Wednesday, July 11, 2007

Winchester

It's been a quiet week in Winchester. That sounds a lot like the beginning of a Garrison Keillor monologue. A bit warm, but nice. I got some tennis in during the evening hours when it was almost cool. No golf or fishing, simply too warm for my taste. Daily, I'm working at guitar and bagpipes. My lip and diaphragm are developing, slowly.

I watched the All-Star Game last night. An American League victory, again. That's ten years in a row. The baseball season is at its halfway mark. The American League East seems to be all Boston with a bottleneck in the middle. New York and Toronto are tied for second at 10 games out apiece. The Orioles are 15 games out. The First Church trip to Camden is not far off.

I completed Egri's book. It was a very slow read. The book read like a transcription of a series of lectures on writing. I don't know if it will make me a better writer of sermons. I do know that it will make me a better reader of novels and short stories as well as a better watcher of movies and plays. Egri is big on any literary work abiding by its fundamental premise. In Egri's words: "Every sensible invention must have a purpose, every planned sprint a destination." For example, the premise of Romeo and Juliet is "Great love defies even death." For King Lear, "Blind trust leads to destruction." For Macbeth, "Ruthless ambition leads to its own destruction." And so on.

The bulk of Egri's book is on character. According to Egri, for the dramatist, each character possesses a physiology, a sociology, and a psychology.
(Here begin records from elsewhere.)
(* ===== verification/ChatSession.v ===== *)
(** * TCP sessions of the ChatServer (ChatServer/src/CSession.cpp)

    Receiving: [asyncReadLen] collects the bytes of a header or a body from
    whatever segments the socket delivers, [AsyncReadHead] decodes a 4-byte
    header whose fields are signed 16-bit integers, and [AsyncReadBody]
    routes the message to a logic worker. Sending: closures posted to the
    socket's IO thread fill a queue whose front is written asynchronously.
    [session_step] interleaves the callers' threads and the IO thread. *)

From S2P Require Import Prelude ProtocolIds ResourceWire SessionLifecycle JsonFields.

Definition s16 (z : Z) : Z := (z + 2 ^ 15) mod 2 ^ 16 - 2 ^ 15.
Definition SHRT_MAX : Z := 32767.
Definition MAX_LENGTH : Z := 2048.
Definition HEAD_TOTAL_LEN : Z := 4.
Definition MAX_SENDQUE : Z := 1000.
Definition kMaxSendPayload : Z := SHRT_MAX - HEAD_TOTAL_LEN.

(** ** Buffers *)

(** The constructor of [MsgNode] for a [short] length: the array has
    [max_len + 1] bytes and [_data[max_len]] is written. *)
Inductive alloc_result :=
  | AllocThrows                  (* std::bad_array_new_length *)
  | AllocOutOfBounds             (* a write outside of the array *)
  | AllocOk (total_len : Z).

Definition MsgNode (max_len : Z) : alloc_result :=
  let n := max_len + 1 in
  if n <? 0 then AllocThrows
  else if (0 <=? max_len) && (max_len <? n) then AllocOk max_len
  else AllocOutOfBounds.

(** The frame a [SendNode] holds: its first [_total_len] bytes are written to
    the socket. *)
Definition SendNode (msg : bytes) (msg_type : Z) : bytes :=
  let max_len := s16 (zlen msg) in
  be16 (u16 msg_type) ++ be16 (u16 max_len) ++ ztake max_len msg.

(** ** Reading *)

(** [asyncReadLen]: the segments the socket still has, the bytes read so far
    and the bytes wanted. The result is the error flag, the bytes handed to
    the handler and the segments left; the end of the list is the end of the
    stream, which is an error. *)
Fixpoint asyncReadLen (segs : list bytes) (got : bytes) (total_len : Z) : bool * bytes * list bytes :=
  match segs with
  | [] => if zlen got =? total_len then (false, got, []) else (true, got, [])
  | seg :: rest =>
      let room := total_len - zlen got in
      if room =? 0 then (false, got, segs)
      else if zlen seg <=? room then
        let got' := got ++ seg in
        if total_len <=? zlen got' then (false, got', rest)
        else asyncReadLen rest got' total_len
      else (false, got ++ ztake room seg, drop (Z.to_nat room) seg :: rest)
  end.

Definition asyncReadFull (segs : list bytes) (maxLength : Z) : bool * bytes * list bytes :=
  asyncReadLen segs [] maxLength.

Definition network_to_host_short (b : bytes) : Z :=
  match b with
  | [b0; b1] => s16 (bval b0 * 256 + bval b1)
  | _ => 0
  end.

Inductive head_result :=
  | HeadClose
  | HeadIgnored
  | HeadOutOfBounds
  | HeadBody (msg_type msg_len : Z).

Definition AsyncReadHead (st : State) (ec : bool) (head : bytes) : head_result :=
  if ec then HeadClose
  else if zlen head <? HEAD_TOTAL_LEN then HeadClose
  else if negb (IsOpen st) then HeadIgnored
  else
    let msg_type := network_to_host_short (zslice head 0 2) in
    if MAX_LENGTH <? msg_type then HeadClose
    else
      let msg_len := network_to_host_short (zslice head 2 2) in
      if MAX_LENGTH <? msg_len then HeadClose
      else match MsgNode msg_len with
           | AllocThrows => HeadClose
           | AllocOutOfBounds => HeadOutOfBounds
           | AllocOk _ => HeadBody msg_type msg_len
           end.

(** The read loop of an open session whose messages are all accepted: each
    body is read in full and handed on, then the next header is read. *)
Fixpoint receive_frames (fuel : nat) (segs : list bytes) : list (Z * bytes) * head_result :=
  match fuel with
  | O => ([], HeadIgnored)
  | S fuel =>
      let '(ec, head, segs1) := asyncReadFull segs HEAD_TOTAL_LEN in
      match AsyncReadHead Open ec head with
      | HeadBody msg_type msg_len =>
          let '(ec2, body, segs2) := asyncReadFull segs1 msg_len in
          if ec2 then ([], HeadClose)
          else let '(msgs, r) := receive_frames fuel segs2 in ((msg_type, body) :: msgs, r)
      | r => ([], r)
      end
  end.

(** ** Lemmas on frames *)

#[local] Arguments zlen {_} _ : simpl never.
#[local] Arguments ztake {_} _ _ : simpl never.

Lemma s16_small z : - 2 ^ 15 <= z < 2 ^ 15 → s16 z = z.
Proof. intros. unfold s16. rewrite Z.mod_small; lia. Qed.

Lemma network_to_host_short_be16 n :
  network_to_host_short (be16 (u16 n)) = s16 n.
Proof.
  unfold be16, network_to_host_short. rewrite !bval_mkbyte, shiftr_8, !land_255.
  unfold u16, s16. f_equal.
  rewrite (Z.mod_mod (n mod 2 ^ 16) 256), (Z.mod_mod (n mod 2 ^ 16 / 256) 256) by lia.
  assert (0 <= n mod 2 ^ 16 < 2 ^ 16) by (apply Z.mod_pos_bound; lia).
  rewrite !(Z.mod_small (n mod 2 ^ 16 / 256)) by
    (split; [apply Z.div_pos; lia | apply Z.div_lt_upper_bound; lia]).
  replace (n mod 2 ^ 16 / 256 * 256 + (n mod 2 ^ 16) mod 256) with (n mod 2 ^ 16)
    by (pose proof (Z.div_mod (n mod 2 ^ 16) 256); lia).
  rewrite Zplus_mod_idemp_l. done.
Qed.

(** What the header handler does with each header of an open session. *)
Lemma AsyncReadHead_cases (head : bytes) :
  zlen head = HEAD_TOTAL_LEN →
  let ty := network_to_host_short (zslice head 0 2) in
  let len := network_to_host_short (zslice head 2 2) in
  AsyncReadHead Open false head =
    if MAX_LENGTH <? ty then HeadClose
    else if len =? -1 then HeadOutOfBounds
    else if (0 <=? len) && (len <=? MAX_LENGTH) then HeadBody ty len
    else HeadClose.
Proof.
  intros Hl ty len. unfold AsyncReadHead. fold ty len. rewrite Hl. cbn [IsOpen negb Z.ltb].
  replace (negb (IsOpen Open)) with false by done. cbn -[MsgNode Z.ltb Z.leb Z.eqb].
  rewrite Z.ltb_irrefl. destruct (MAX_LENGTH <? ty); [done |]. unfold MsgNode, MAX_LENGTH in *.
  destruct (2048 <? len) eqn:E1; bool_to_prop.
  - rewrite (proj2 (Z.eqb_neq len (-1))), (proj2 (Z.leb_gt len 2048)), andb_false_r by lia. done.
  - rewrite (proj2 (Z.leb_le len 2048)), andb_true_r by lia.
    destruct (len + 1 <? 0) eqn:E2; bool_to_prop.
    + rewrite (proj2 (Z.eqb_neq len (-1))), (proj2 (Z.leb_gt 0 len)) by lia. done.
    + rewrite (proj2 (Z.ltb_lt len (len + 1))), andb_true_r by lia.
      destruct (0 <=? len) eqn:E3; bool_to_prop.
      * by rewrite (proj2 (Z.eqb_neq len (-1))) by lia.
      * replace len with (-1) by lia. done.
Qed.

(** C34: the length check of a ChatServer header admits one length that corrupts memory.
    For a complete header of an open session whose type passes, a length
    field of 0xFFFF reads as -1, passes the test against [MAX_LENGTH], and
    the receive buffer is written outside of its bounds; every other header
    is either refused or starts a body read of at most [MAX_LENGTH] bytes,
    the size of the session's read buffer. *)
Theorem AsyncReadHead_out_of_bounds_iff (head : bytes) :
  zlen head = HEAD_TOTAL_LEN →
  (AsyncReadHead Open false head = HeadOutOfBounds ↔
     network_to_host_short (zslice head 0 2) <= MAX_LENGTH ∧
     network_to_host_short (zslice head 2 2) = -1) ∧
  (∀ ty len, AsyncReadHead Open false head = HeadBody ty len →
     0 <= len <= MAX_LENGTH ∧ MsgNode len = AllocOk len).
Proof.
  intros Hl. rewrite (AsyncReadHead_cases head Hl).
  set (ty := network_to_host_short (zslice head 0 2)).
  set (len := network_to_host_short (zslice head 2 2)). split.
  - destruct (MAX_LENGTH <? ty) eqn:E1; bool_to_prop; [split; [done | lia] |].
    destruct (len =? -1) eqn:E2; bool_to_prop; [done |].
    case_match; (split; [done | lia]).
  - intros ty' len'. destruct (MAX_LENGTH <? ty); [done |]. destruct (len =? -1); [done |].
    destruct ((0 <=? len) && (len <=? MAX_LENGTH)) eqn:E; [| done]. bool_to_prop.
    intros [= <- <-]. split; [lia |]. unfold MsgNode.
    rewrite (proj2 (Z.ltb_ge (len + 1) 0)), (proj2 (Z.leb_le 0 len)),
      (proj2 (Z.ltb_lt len (len + 1))) by lia. done.
Qed.

Lemma AsyncReadHead_out_of_bounds_iff_witness :
  AsyncReadHead Open false [x04; x4d; xff; xff] = HeadOutOfBounds.
Proof.
  apply (AsyncReadHead_out_of_bounds_iff [x04; x4d; xff; xff]); [reflexivity |].
  split; [vm_compute; discriminate | vm_compute; reflexivity].
Defined.

(** ** Reassembly *)

Lemma ztake_0 {A} n (l : list A) : n <= 0 → ztake n l = [].
Proof. intros. unfold ztake. by replace (Z.to_nat n) with O by lia. Qed.

Lemma asyncReadLen_complete segs got total_len :
  zlen got <= total_len → total_len - zlen got <= zlen (concat segs) →
  ∃ rest, asyncReadLen segs got total_len =
            (false, got ++ ztake (total_len - zlen got) (concat segs), rest) ∧
          concat rest = drop (Z.to_nat (total_len - zlen got)) (concat segs).
Proof.
  revert got. induction segs as [| seg segs IH]; intros got Hg Hc; cbn -[Z.sub].
  - unfold zlen in Hc at 2. cbn in Hc. rewrite (proj2 (Z.eqb_eq _ _)) by lia.
    exists []. rewrite ztake_0, app_nil_r by lia. by rewrite drop_nil.
  - cbn in Hc. rewrite zlen_app in Hc.
    destruct (total_len - zlen got =? 0) eqn:E0; bool_to_prop.
    { exists (seg :: segs). rewrite E0. by rewrite ztake_0, app_nil_r by lia. }
    destruct (zlen seg <=? total_len - zlen got) eqn:E1; bool_to_prop.
    + destruct (total_len <=? zlen (got ++ seg)) eqn:E2; bool_to_prop; rewrite zlen_app in E2.
      * exists segs. assert (Heq : total_len - zlen got = zlen seg) by lia. rewrite Heq.
        unfold ztake, zlen. rewrite Nat2Z.id, take_app_length, drop_app_length. done.
      * destruct (IH (got ++ seg)) as (rest & He & Hr); [rewrite zlen_app; lia.. |].
        exists rest. rewrite He, Hr, zlen_app. split.
        -- f_equal. f_equal. rewrite <- app_assoc. f_equal. unfold ztake, zlen in *.
           rewrite take_app_ge by lia. f_equal. f_equal. lia.
        -- unfold zlen in *. rewrite drop_app_ge by lia. f_equal. lia.
    + exists (drop (Z.to_nat (total_len - zlen got)) seg :: segs).
      unfold ztake, zlen in *. rewrite take_app_le, drop_app_le by lia. done.
Qed.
Each of these "-ologies" makes us who we are and plays a significant role in what we say and how we behave.

Egri is "old school" in that he is a proponent of the Socratic dialectic. Each literary work should begin with a thesis, then move to a contradiction of the thesis, antithesis, and eventually land on a synthesis, a combination of the original proposition and the contradiction to it.

Here are some of my favorites quotes from Egri's book. The first is Egri citing Oscar Wilde -- "The only thing that one really knows about human nature is that it changes. Change is the one quality we can predicate of it. The systems that fail are those that rely on the permanency of human nature, and not is growth and development."
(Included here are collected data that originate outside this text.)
Lemma RecoverUploadFile_spec p total chunk d t r d' t' :
  disk_wf d → 0 < chunk → 0 <= total → RecoverUploadFile p total chunk d t = (Some r, d', t') →
  disk_wf d' ∧ writes_only p d d' ∧ part_ok d' p total chunk r ∧
  part_bytes d' p = ztake r (part_bytes d p) ∧ zlen (part_bytes d' p) = r ∧ r mod chunk = 0 ∧
  ((r = 0 ∧ (zlen (part_bytes d p) = 0 ∨ total < zlen (part_bytes d p))) ∨
   r < zlen (part_bytes d p) <= r + chunk).
Proof.
  intros Hw Hc Ht. unfold RecoverUploadFile, mbind, IO_bind, mret, IO_ret.
  rewrite (proj2 (Z.eqb_neq chunk 0)) by lia.
  destruct (ReadLength p d t) as [[l d1] t1] eqn:El.
  destruct (ReadLength_spec _ _ _ _ _ _ El) as [-> Hl].
  destruct l as [size |]; [| done]. destruct Hl as [Hl | Hl]; [done |].
  simplify_eq. set (size := zlen (part_bytes d p)) in *.
  set (resume := if (size =? 0) || (total <? size) then 0 else (size - 1) / chunk * chunk).
  destruct (TruncateUploadFile p resume d t1) as [[ok d2] t2] eqn:Et.
  destruct ok; [| done]. intros [= <- <- <-].
  assert (Hsize : 0 <= size) by apply zlen_nonneg.
  assert (Hres : 0 <= resume <= total ∧ resume mod chunk = 0 ∧
            ((resume = 0 ∧ (size = 0 ∨ total < size)) ∨ resume < size <= resume + chunk)).
  { unfold resume. destruct ((size =? 0) || (total <? size)) eqn:E; bool_to_prop.
    - rewrite Z.mod_0_l by lia. split_and!; [lia | lia | done |]. left. by destruct E; bool_to_prop; auto.
    - pose proof (Z.div_mod (size - 1) chunk). pose proof (Z.mod_pos_bound (size - 1) chunk).
      rewrite Z.mod_mul by lia. split_and!; [| lia | done | right; lia].
      apply Z.mul_nonneg_nonneg; [apply Z.div_pos; lia | lia]. }
  destruct (TruncateUploadFile_spec _ _ _ _ _ _ _ Hw (proj1 (proj1 Hres)) Et) as (Hw' & Hwo & Hle & Hpb).
  assert (Hz : zlen (part_bytes d2 p) = resume) by (rewrite Hpb; apply zlen_ztake; lia).
  split_and!; try done; try lia.
  all: unfold part_ok; rewrite ?Hz; try lia.
Qed.
Lemma foldl_add_dir_names d ps :
  names (foldl add_dir d ps) = names d ∧ inodes (foldl add_dir d ps) = inodes d.
Proof. revert d. induction ps as [| q ps IH]; intros d; [done |]. cbn. by destruct (IH (add_dir d q)). Qed.

Lemma create_directories_spec p d t b d' t' :
  create_directories p d t = (b, d', t') → names d' = names d ∧ inodes d' = inodes d.
Proof.
  unfold create_directories, mbind, IO_bind, syscall, get, mret, IO_ret, put.
  destruct (tape_next t) as [o t1]. case_match; [by intros [= <- <- <-] |].
  destruct o; intros [= <- <- <-]; apply foldl_add_dir_names.
Qed.

Lemma same_files d d' p :
  names d' = names d → inodes d' = inodes d →
  (disk_wf d → disk_wf d') ∧ writes_only p d d' ∧ ∀ q, part_bytes d' q = part_bytes d q.
Proof.
  unfold disk_wf, writes_only, aliases, part_bytes, content. intros -> ->. done.
Qed.

(** What a chunk write promises about the confirmed bytes. *)
Definition chunk_result (p : path) (total chunk off : Z) (data sha : bytes) (r : Z) (d : disk)
    (err r' : Z) (d' : disk) : Prop :=
  let old := part_bytes d p in
  let new := part_bytes d' p in
  disk_wf d' ∧ writes_only p d d' ∧ part_ok d' p total chunk r' ∧
  (err = 0 →
     sha = ToLowerHex (sha256 data) ∧ 0 < zlen data ∧ zlen data = Z.min chunk (total - off) ∧
     ((off = r ∧ r' = r + zlen data ∧ ztake r' new = ztake r old ++ data) ∨
      (off < r ∧ r' = r ∧ d' = d ∧ ToLowerHex (sha256 (zslice old off (zlen data))) = sha))) ∧
  (err ≠ 0 → (r' = r ∨ r' = off ∧ off < r) ∧ ztake r' new = ztake r' old).

Lemma chunk_result_unchanged p total chunk off data sha r d err :
  disk_wf d → part_ok d p total chunk r → err ≠ 0 →
  chunk_result p total chunk off data sha r d err r d.
Proof. intros. unfold chunk_result. split_and!; try done. intros _. split; [by left | done]. Qed.

(** The append path: directories, verified write, rollback. *)
Lemma append_chunk_result p total chunk data sha r d t :
  disk_wf d → 0 < zlen data → part_ok d p total chunk r → zlen data = Z.min chunk (total - r) →
  sha = ToLowerHex (sha256 data) →
  ∀ err r' d' t',
  (w ← WriteAndVerify p r data;
   if negb w then TruncateUploadFile p r;; mret (ResourceErrCode_code RS_FILE_WRITE_PERMISSION, r)
   else mret (CommonErrCode_code ERR_SUCCESS, r + zlen data)) d t = ((err, r'), d', t') →
  chunk_result p total chunk r data sha r d err r' d'.
Proof.
  intros Hw Hz Hok Hlen Hsha err r' d' t'. unfold mbind, IO_bind, mret, IO_ret.
  destruct (WriteAndVerify p r data d t) as [[w d1] t1] eqn:Ew.
  destruct (WriteAndVerify_spec _ _ _ _ _ _ _ _ Hw Ew) as (Hw1 & Hwo1 & Hc).
  pose proof Hok as [Hr Hl].
  assert (Hb : ztake r (part_bytes d1 p) = ztake r (part_bytes d p) ∧
               r <= zlen (part_bytes d1 p) <= Z.min total (r + chunk) ∧
               (w = true → ztake (r + zlen data) (part_bytes d1 p) = ztake r (part_bytes d p) ++ data ∧
                           zlen (part_bytes d1 p) = r + zlen data)).
  { destruct Hc as [[-> ->] | (data' & Hd & Hle & ->)]; [done |].
    destruct (write_at_spec (part_bytes d p) r data') as [Ht Hlw]; [lia |].
    assert (zlen data' <= zlen data) by (unfold zlen; lia). pose proof (zlen_nonneg data').
    split; [apply write_at_prefix; lia |]. rewrite Hlw. split; [lia |].
    intros Hwt. rewrite (Hd Hwt) in *. split; [done | lia]. }
  destruct Hb as (Hpre & Hbd & Hsucc). destruct w; cbn [negb].
  - destruct (Hsucc eq_refl) as [Hnew Hnl]. intros [= <- <- <- <-]. unfold chunk_result.
    split_and!; try done; [split; lia |].
    intros _. split; [done |]. split; [done |]. split; [done |]. by left.
  - destruct (TruncateUploadFile p r d1 t1) as [[b d2] t2] eqn:Et.
    destruct (TruncateUploadFile_spec _ _ _ _ _ _ _ Hw1 (proj1 Hr) Et) as (Hw2 & Hwo2 & Hb2).
    intros [= <- <- <- <-].
    unfold chunk_result. split_and!; try done; [by eapply writes_only_trans | |].
    + destruct b; [| by subst d2]. destruct Hb2 as [Hle Hpb]. unfold part_ok.
      rewrite Hpb, zlen_ztake by lia. lia.
    + intros _. split; [by left |]. destruct b; [| by subst d2].
      destruct Hb2 as [Hle ->]. rewrite ztake_ztake by lia. done.
Qed.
"There is only one realm in which characters defy natural laws and remain the same -- the realm of bad writing . . . Any character, in any type of literature, which does not undergo a basic change is a badly drawn character."
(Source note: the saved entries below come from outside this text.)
(** A reply in a state where nothing but the session of [mid] has changed. *)
Lemma error_send_spec conn mid offset error off w0 w s' t u w' t' :
  0 < mid → error ≠ 0 → frame_ok mid w → frame_trusted mid w →
  upload_sessions w !! mid = Some s' → session_ok (w_disk w) (w_db w) mid s' → hash_ok (w_disk w) mid s' →
  sent w = sent w0 →
  send conn (MsgId_code MSG_RESOURCE_CHUNK_UPLOAD_RSP)
    (chunk_reply error mid offset off (st Pending) 0) w t = (u, w', t') →
  worker_ok w' ∧ error_reply conn mid offset w0 w' ∧ notified w' = notified w.
Proof.
  intros Hmid He Hf Ht Hs Hok Hh Hsent Hrun. apply send_inv in Hrun as ->.
  split; [| split; [| done]].
  - apply (worker_ok_frame mid). split; [by eapply frame_ok_same; [| exact Hf] |].
    cbn. intros x Hx. by simplify_eq.
  - exists error, off, (st Pending). split; [done |]. split; [by left |]. cbn. by rewrite Hsent.
Qed.

Lemma hash_mismatch_spec conn mid offset s w t u w' t' :
  complete_session mid s w → frame_ok mid w → frame_trusted mid w →
  session_ok (w_disk w) (w_db w) mid s → hash_ok (w_disk w) mid s →
  hash_mismatch root conn mid offset s w t = (u, w', t') →
  worker_ok w' ∧ error_reply conn mid offset w w' ∧ notified w' = notified w.
Proof.
  intros (Hmid & Hs & Hrow & Hrec & Hch) Hf Ht Hok Hh Hrun. unfold hash_mismatch in Hrun. cbv zeta in Hrun.
  set (s1 := set_mismatches s _) in Hrun.
  assert (Hsu : same_upload s s1) by done.
  assert (Hok1 := session_ok_same _ _ _ _ _ Hsu Hok). assert (Hh1 : hash_ok (w_disk w) mid s1) by exact Hh.
  wbind Hrun v w1 t1 H1. apply put_inv in H1 as [-> ->].
  set (w1 := Worker _ _ _ _ _) in Hrun.
  assert (Hf1 : frame_ok mid w1) by (eapply frame_ok_same; [apply put_same_but | done]).
  assert (Ht1 : frame_trusted mid w1) by (eapply frame_trusted_same; [apply put_same_but | done]).
  assert (Hs1 : upload_sessions w1 !! mid = Some s1) by apply lookup_insert_eq.
  destruct (3 <=? whole_hash_mismatches s1).
  - wbind Hrun marked w2 t2 H2. apply dao_inv in H2 as (b2 & H2 & ->).
    destruct (MarkResourceFailed_spec _ _ _ _ _ _ (proj1 (proj2 Hf1)) H2) as (Hinv2 & Hrk & Hnp).
    assert (Hf2 : frame_ok mid (with_db w1 b2)).
    { apply frame_ok_db; [done | done | done |]. intros m m' res Hm Hst Hm' Hst' _.
      destruct (Hnp _ _ Hm' Hst') as (m2 & Hm2 & Hst2). congruence. }
    assert (Hok2 : session_ok (w_disk w) b2 mid s1).
    { destruct Hok1 as (Hr1 & Hp1 & Hc1). split_and!; [by eapply session_row_kept | done |].
      intros Ha. cbn in Ha. by rewrite Hch in Ha. }
    destruct marked; cbn [negb] in Hrun.
    + wbind Hrun rm w3 t3 H3. apply io_inv in H3 as (d3 & H3 & ->).
      pose proof (remove_writes_only _ _ _ _ _ _ H3) as Hwo. apply remove_spec in H3 as (Hw3 & _).
      wbind Hrun v2 w4 t4 H4. apply erase_inv in H4 as [-> ->]. apply send_inv in Hrun as ->.
      destruct (dropped_ok mid (with_db w1 b2) d3
        (sent w ++ [(conn, MsgId_code MSG_RESOURCE_CHUNK_UPLOAD_RSP,
           chunk_reply (rs RS_RESOURCE_STATE_INVALID) mid offset 0 (st Failed) 0)]) Hmid Hf2 Ht1
        (Hw3 (proj1 Hf)) Hwo) as [Hwok Htr].
      split; [exact Hwok |]. split; [| done]. exists (rs RS_RESOURCE_STATE_INVALID), 0, (st Failed).
      split; [done |]. split; [right; exact Htr | done].
    + eapply (error_send_spec _ _ _ _ _ w) in Hrun; try done.
  - wbind Hrun rm w3 t3 H3. apply io_inv in H3 as (d3 & H3 & ->).
    pose proof (remove_writes_only _ _ _ _ _ _ H3) as Hwo. apply remove_spec in H3 as (Hw3 & _ & _ & _ & _ & Hb).
    destruct rm; cbn [negb] in Hrun.
    2: { subst d3. eapply (error_send_spec _ _ _ _ _ w) in Hrun; try done. }
    wbind Hrun h w4 t4 H4. apply io_with_tape_inv in H4 as [-> H4].
    wbind Hrun v2 w5 t5 H5. apply put_inv in H5 as [-> ->]. apply send_inv in Hrun as ->.
    assert (Hpb : part_bytes d3 (Part mid) = []) by (unfold part_bytes, content; by rewrite Hb).
    destruct (put_back_ok mid w1 d3 (set_hash (set_received s1 0) h true [])
      (sent w ++ [(conn, MsgId_code MSG_RESOURCE_CHUNK_UPLOAD_RSP,
        chunk_reply (rs RS_FILE_CONTENT_MISMATCH) mid offset 0 (st Pending) 0)]) Hmid Hf1 Ht1
      (Hw3 (proj1 Hf)) Hwo) as [Hwok _].
    { destruct Hok1 as (Hr1 & Hp1 & Hc1). split_and!; [done | | done].
      pose proof (complete_session_row _ _ _ (proj1 (proj2 (proj2 Hf))) Hrow).
      unfold part_ok. rewrite Hpb. change (zlen []) with 0. cbn [file_size_bytes received set_hash set_received].
      change (file_size_bytes s1) with (file_size_bytes s). unfold kUploadChunkSize, kResourceChunkSize. lia. }
    split; [exact Hwok |]. split; [| done]. exists (rs RS_FILE_CONTENT_MISMATCH), 0, (st Pending).
    split; [done |]. split; [by left | done].
Qed.

(** ** Whole requests *)

Definition rsp (conn : Z) (j : json) : Z * Z * json :=
  (conn, MsgId_code MSG_RESOURCE_CHUNK_UPLOAD_RSP, j).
Egri sets up a nice quote by first citing Emerson, "What is a weed? A plant whose virtures have not yet been discovered." After a lengthy exploration of how plot and character interact, Egri writes, "What is a character? A factor whose virtures have not yet been discovered." This is where plot comes in.

Egri's chapter on "Point of Attack" is probably the most applicable when it comes to sermon writing. Egri states: "When should the curtain rise? What is the point of attack? When the curtain goes up, the audience wishes to know as soon as possible who these people on the stage are, what they want, why they are there? What is the relationship between them?" In the case of a sermon, a good point of attack is where something vital is at stake at the very beginning. The first line spoken should start the "crisis," or conflict to be resolved, and the inevitable drive toward the proving of the premise.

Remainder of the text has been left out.